• _YOUR INSTRUCTIONS_
A single number is the answer: the count of lines in the listing below that contain "registeraddress".

• _GIVEN DATA_

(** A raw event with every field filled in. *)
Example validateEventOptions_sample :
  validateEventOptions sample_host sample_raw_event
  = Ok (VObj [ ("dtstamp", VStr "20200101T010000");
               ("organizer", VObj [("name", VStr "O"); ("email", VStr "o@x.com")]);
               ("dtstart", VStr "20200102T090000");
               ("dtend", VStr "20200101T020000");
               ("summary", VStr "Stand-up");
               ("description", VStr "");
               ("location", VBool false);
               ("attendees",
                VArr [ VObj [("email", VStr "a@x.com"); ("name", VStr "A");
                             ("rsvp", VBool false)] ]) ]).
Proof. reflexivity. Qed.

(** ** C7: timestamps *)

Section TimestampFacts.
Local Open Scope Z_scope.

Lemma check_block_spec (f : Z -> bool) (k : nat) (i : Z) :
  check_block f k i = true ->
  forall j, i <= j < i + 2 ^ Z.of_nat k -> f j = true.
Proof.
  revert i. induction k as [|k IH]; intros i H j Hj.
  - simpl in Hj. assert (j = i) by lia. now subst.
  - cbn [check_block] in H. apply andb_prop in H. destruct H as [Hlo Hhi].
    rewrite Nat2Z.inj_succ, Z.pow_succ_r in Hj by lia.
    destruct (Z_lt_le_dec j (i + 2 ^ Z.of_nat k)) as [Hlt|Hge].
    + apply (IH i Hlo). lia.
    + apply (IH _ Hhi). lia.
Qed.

...

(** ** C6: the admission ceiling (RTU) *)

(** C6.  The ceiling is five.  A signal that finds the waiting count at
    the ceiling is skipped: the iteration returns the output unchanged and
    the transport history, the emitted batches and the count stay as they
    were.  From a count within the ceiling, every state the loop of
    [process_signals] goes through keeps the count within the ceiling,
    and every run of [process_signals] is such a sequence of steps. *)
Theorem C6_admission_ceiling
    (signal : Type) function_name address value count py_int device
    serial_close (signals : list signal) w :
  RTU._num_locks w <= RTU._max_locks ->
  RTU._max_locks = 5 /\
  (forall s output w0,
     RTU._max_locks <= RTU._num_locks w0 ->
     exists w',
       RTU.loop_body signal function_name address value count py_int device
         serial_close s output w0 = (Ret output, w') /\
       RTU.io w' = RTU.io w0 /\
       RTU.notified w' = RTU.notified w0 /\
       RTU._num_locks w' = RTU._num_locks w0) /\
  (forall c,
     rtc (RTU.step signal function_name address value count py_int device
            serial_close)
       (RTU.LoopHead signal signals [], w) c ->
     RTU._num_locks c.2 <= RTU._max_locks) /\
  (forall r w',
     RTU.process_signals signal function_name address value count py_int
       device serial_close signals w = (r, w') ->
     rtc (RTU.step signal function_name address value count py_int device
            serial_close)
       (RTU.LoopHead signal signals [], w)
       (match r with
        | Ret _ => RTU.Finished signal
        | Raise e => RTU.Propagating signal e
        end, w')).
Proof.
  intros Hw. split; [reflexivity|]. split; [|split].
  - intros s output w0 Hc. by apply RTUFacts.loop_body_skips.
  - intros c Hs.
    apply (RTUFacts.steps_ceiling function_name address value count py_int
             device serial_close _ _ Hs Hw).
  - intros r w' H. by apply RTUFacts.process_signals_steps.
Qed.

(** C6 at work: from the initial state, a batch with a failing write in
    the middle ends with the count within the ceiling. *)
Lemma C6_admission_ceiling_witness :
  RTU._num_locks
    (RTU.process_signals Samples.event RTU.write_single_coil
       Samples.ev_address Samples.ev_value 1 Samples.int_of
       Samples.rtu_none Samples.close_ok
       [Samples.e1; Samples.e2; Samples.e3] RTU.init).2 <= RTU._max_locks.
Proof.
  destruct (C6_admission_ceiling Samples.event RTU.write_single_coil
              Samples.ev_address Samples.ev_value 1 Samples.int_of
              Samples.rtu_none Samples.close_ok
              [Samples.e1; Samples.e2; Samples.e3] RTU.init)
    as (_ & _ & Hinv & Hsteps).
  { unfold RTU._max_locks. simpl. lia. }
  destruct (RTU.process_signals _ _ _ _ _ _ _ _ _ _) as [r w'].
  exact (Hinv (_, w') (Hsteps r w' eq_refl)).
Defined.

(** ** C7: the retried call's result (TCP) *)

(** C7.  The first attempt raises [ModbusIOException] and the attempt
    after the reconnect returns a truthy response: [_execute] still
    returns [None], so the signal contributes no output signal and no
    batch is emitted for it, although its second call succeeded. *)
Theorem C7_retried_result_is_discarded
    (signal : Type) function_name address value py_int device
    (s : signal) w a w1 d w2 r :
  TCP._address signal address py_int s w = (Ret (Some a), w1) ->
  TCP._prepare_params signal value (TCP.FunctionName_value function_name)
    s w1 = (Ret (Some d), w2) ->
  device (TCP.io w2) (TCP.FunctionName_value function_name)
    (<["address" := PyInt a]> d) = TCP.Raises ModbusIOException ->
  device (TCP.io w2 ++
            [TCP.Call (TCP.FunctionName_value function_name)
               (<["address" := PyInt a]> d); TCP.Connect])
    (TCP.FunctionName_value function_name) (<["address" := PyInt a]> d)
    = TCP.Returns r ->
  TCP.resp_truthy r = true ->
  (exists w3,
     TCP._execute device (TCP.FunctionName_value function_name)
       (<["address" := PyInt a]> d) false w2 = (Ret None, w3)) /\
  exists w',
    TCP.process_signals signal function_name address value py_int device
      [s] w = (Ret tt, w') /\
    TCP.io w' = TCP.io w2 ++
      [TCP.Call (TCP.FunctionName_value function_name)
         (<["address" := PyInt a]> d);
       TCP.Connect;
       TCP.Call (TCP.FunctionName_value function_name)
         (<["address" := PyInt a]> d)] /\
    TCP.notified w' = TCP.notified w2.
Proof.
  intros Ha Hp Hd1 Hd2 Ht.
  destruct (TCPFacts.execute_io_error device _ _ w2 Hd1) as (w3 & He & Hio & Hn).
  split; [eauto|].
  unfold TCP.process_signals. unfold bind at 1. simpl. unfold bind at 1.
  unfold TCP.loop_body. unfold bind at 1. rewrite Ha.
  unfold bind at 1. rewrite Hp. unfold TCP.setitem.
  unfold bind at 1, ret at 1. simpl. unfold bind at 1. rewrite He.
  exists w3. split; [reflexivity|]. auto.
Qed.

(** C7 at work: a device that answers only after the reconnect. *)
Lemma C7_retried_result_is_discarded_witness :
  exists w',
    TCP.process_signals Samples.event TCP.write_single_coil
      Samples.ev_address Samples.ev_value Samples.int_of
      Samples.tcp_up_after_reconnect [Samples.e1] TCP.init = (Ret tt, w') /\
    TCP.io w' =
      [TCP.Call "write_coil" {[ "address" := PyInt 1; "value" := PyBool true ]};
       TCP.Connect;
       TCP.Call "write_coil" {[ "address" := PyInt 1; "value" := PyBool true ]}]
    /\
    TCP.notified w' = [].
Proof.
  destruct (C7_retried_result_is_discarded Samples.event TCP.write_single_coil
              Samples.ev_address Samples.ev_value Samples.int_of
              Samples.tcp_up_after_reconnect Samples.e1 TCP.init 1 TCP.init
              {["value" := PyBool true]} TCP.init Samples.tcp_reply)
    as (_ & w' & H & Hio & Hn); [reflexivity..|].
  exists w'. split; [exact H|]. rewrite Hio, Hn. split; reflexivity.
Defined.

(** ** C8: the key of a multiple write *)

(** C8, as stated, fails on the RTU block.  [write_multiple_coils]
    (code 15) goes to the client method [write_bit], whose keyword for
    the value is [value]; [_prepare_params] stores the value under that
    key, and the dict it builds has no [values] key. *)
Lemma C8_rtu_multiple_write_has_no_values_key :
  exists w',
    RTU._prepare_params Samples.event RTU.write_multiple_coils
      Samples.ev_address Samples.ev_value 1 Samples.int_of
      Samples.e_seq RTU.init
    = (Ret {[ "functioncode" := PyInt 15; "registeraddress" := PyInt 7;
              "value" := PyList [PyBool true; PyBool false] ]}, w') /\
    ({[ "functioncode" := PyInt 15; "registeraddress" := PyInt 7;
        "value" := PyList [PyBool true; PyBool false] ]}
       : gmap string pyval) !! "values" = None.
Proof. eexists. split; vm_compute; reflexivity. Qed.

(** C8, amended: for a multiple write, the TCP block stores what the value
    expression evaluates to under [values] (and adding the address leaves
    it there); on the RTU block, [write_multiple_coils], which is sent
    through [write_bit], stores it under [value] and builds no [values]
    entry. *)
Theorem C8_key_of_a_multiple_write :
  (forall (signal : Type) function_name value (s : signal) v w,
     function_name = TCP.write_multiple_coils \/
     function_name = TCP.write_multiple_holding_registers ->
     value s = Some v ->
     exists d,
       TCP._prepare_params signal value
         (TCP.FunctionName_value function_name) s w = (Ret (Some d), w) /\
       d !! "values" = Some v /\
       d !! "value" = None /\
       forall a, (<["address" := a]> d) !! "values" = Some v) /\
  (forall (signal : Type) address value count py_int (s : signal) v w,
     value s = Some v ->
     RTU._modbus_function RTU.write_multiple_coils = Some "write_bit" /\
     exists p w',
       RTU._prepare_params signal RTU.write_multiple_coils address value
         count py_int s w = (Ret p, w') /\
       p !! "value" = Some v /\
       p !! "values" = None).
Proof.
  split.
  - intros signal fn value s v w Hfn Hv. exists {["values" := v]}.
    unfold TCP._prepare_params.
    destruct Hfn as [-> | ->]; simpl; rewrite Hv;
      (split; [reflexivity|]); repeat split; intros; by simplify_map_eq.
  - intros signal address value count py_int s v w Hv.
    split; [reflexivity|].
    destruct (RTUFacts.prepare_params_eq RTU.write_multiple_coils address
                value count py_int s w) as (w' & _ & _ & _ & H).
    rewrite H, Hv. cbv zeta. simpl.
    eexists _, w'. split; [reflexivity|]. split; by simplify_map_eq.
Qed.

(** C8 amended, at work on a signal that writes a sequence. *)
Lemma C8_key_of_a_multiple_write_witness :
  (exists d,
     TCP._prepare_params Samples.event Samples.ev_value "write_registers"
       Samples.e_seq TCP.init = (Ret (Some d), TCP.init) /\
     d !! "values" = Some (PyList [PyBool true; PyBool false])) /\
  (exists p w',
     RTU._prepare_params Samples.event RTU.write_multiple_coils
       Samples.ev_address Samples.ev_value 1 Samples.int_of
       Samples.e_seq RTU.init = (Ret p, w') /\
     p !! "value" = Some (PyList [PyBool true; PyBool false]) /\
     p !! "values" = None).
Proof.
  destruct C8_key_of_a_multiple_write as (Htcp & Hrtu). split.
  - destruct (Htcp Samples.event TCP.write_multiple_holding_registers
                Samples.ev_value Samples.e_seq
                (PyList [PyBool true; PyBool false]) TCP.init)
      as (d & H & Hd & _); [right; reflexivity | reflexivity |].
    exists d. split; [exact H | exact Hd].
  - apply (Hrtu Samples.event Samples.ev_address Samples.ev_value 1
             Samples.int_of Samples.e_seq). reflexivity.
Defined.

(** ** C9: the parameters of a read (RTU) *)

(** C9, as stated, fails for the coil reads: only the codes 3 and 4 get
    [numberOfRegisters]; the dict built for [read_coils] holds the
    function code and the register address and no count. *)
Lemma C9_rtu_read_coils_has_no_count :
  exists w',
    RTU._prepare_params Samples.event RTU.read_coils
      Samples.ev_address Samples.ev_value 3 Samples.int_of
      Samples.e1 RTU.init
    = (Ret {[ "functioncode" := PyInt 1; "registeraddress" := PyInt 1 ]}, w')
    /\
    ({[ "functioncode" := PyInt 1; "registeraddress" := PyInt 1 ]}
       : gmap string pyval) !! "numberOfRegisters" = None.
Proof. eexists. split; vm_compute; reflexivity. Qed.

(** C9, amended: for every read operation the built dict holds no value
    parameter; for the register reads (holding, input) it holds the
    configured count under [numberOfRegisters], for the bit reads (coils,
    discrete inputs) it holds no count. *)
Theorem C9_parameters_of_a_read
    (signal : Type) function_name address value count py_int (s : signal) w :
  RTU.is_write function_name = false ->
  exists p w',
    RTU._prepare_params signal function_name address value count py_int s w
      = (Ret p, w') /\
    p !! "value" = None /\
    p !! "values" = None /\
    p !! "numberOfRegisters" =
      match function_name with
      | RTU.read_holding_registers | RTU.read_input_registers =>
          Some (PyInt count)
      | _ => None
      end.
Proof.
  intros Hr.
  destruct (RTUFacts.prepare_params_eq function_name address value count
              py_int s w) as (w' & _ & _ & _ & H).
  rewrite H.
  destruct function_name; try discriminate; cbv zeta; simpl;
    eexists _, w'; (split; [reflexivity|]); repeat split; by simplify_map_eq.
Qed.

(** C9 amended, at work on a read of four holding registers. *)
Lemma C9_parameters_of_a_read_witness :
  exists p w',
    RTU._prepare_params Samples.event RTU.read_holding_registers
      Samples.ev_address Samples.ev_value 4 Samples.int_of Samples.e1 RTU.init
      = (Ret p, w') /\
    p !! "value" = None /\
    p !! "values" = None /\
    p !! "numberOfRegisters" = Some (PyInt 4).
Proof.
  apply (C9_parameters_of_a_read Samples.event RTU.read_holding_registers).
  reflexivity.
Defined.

• _ANSWER_
4